> Data for this exercise

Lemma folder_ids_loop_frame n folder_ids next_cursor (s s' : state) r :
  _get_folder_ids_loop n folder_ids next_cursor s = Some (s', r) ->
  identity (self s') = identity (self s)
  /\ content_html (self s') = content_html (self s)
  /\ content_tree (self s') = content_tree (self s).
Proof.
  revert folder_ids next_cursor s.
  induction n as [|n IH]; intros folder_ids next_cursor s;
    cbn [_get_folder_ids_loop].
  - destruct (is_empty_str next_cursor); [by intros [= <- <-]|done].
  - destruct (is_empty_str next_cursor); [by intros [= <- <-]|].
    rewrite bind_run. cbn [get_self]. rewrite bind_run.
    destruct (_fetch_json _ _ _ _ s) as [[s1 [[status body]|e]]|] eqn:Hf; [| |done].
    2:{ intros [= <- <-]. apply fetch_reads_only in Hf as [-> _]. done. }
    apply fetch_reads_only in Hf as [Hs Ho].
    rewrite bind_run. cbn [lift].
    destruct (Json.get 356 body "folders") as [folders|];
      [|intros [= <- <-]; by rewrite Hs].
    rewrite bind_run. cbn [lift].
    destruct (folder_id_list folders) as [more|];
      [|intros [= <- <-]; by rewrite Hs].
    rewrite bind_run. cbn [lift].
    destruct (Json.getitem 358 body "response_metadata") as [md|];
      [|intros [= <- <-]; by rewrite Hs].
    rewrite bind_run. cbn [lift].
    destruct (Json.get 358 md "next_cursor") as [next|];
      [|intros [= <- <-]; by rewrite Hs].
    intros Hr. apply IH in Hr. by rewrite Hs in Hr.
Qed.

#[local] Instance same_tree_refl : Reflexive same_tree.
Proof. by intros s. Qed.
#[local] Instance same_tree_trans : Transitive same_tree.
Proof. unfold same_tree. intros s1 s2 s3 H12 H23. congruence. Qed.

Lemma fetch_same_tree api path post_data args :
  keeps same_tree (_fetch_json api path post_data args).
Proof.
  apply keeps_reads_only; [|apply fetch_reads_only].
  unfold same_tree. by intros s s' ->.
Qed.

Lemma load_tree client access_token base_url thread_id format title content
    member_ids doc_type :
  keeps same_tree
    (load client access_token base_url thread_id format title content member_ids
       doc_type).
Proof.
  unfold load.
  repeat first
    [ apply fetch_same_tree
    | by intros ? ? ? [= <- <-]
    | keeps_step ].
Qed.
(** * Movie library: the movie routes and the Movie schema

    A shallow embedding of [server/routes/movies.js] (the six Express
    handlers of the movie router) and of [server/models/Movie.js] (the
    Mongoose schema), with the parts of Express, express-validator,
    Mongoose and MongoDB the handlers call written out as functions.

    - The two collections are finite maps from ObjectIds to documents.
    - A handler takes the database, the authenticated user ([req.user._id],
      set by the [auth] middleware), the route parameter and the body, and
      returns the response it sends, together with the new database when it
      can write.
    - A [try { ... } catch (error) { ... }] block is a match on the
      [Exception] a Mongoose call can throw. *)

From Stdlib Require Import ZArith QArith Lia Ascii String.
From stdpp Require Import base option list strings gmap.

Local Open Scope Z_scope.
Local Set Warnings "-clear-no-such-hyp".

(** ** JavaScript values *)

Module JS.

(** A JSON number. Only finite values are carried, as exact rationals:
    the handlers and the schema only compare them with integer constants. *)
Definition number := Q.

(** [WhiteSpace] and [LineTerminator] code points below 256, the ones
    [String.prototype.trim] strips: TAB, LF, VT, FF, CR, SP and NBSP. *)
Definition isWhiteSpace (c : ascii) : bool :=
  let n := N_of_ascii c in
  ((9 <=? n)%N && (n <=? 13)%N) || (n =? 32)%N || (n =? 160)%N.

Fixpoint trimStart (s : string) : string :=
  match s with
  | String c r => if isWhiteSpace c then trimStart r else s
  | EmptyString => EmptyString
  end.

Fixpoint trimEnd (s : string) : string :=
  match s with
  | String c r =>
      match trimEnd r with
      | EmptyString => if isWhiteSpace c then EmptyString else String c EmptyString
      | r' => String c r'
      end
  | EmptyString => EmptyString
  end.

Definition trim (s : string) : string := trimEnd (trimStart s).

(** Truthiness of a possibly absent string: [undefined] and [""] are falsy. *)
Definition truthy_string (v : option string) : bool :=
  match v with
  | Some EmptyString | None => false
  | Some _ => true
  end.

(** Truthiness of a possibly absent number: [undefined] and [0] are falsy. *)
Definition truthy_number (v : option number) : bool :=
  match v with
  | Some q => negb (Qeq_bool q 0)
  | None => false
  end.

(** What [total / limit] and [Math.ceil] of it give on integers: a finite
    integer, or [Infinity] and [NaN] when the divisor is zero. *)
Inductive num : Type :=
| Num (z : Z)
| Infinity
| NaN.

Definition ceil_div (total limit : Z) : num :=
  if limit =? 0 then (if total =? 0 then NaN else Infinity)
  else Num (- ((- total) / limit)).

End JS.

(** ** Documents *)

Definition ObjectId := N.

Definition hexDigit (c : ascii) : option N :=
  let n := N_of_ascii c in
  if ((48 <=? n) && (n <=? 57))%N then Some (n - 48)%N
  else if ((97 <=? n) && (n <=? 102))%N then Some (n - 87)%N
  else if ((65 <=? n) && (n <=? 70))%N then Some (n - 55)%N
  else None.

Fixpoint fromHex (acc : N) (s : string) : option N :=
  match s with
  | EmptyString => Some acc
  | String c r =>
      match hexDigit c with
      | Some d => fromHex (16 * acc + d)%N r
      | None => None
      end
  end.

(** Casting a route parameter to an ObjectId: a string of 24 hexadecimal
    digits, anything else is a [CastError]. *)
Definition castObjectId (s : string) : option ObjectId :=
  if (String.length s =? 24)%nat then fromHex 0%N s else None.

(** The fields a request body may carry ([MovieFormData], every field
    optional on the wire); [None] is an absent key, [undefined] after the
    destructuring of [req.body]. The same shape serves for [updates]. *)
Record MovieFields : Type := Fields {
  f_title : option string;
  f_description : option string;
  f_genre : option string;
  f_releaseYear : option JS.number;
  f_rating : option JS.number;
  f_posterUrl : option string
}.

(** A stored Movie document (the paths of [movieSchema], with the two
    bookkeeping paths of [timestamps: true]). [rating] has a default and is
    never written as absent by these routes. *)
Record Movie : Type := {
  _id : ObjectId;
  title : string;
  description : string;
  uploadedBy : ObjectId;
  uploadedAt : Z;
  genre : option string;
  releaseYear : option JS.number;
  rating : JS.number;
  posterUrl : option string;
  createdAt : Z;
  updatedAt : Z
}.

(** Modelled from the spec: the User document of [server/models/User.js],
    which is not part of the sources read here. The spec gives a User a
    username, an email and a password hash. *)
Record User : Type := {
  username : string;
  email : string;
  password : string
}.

> About this task
The expected output is every line from the material above where "Lemma" can be found.

> Solution to the exercise
Lemma folder_ids_loop_frame n folder_ids next_cursor (s s' : state) r :
Lemma fetch_same_tree api path post_data args :
Lemma load_tree client access_token base_url thread_id format title content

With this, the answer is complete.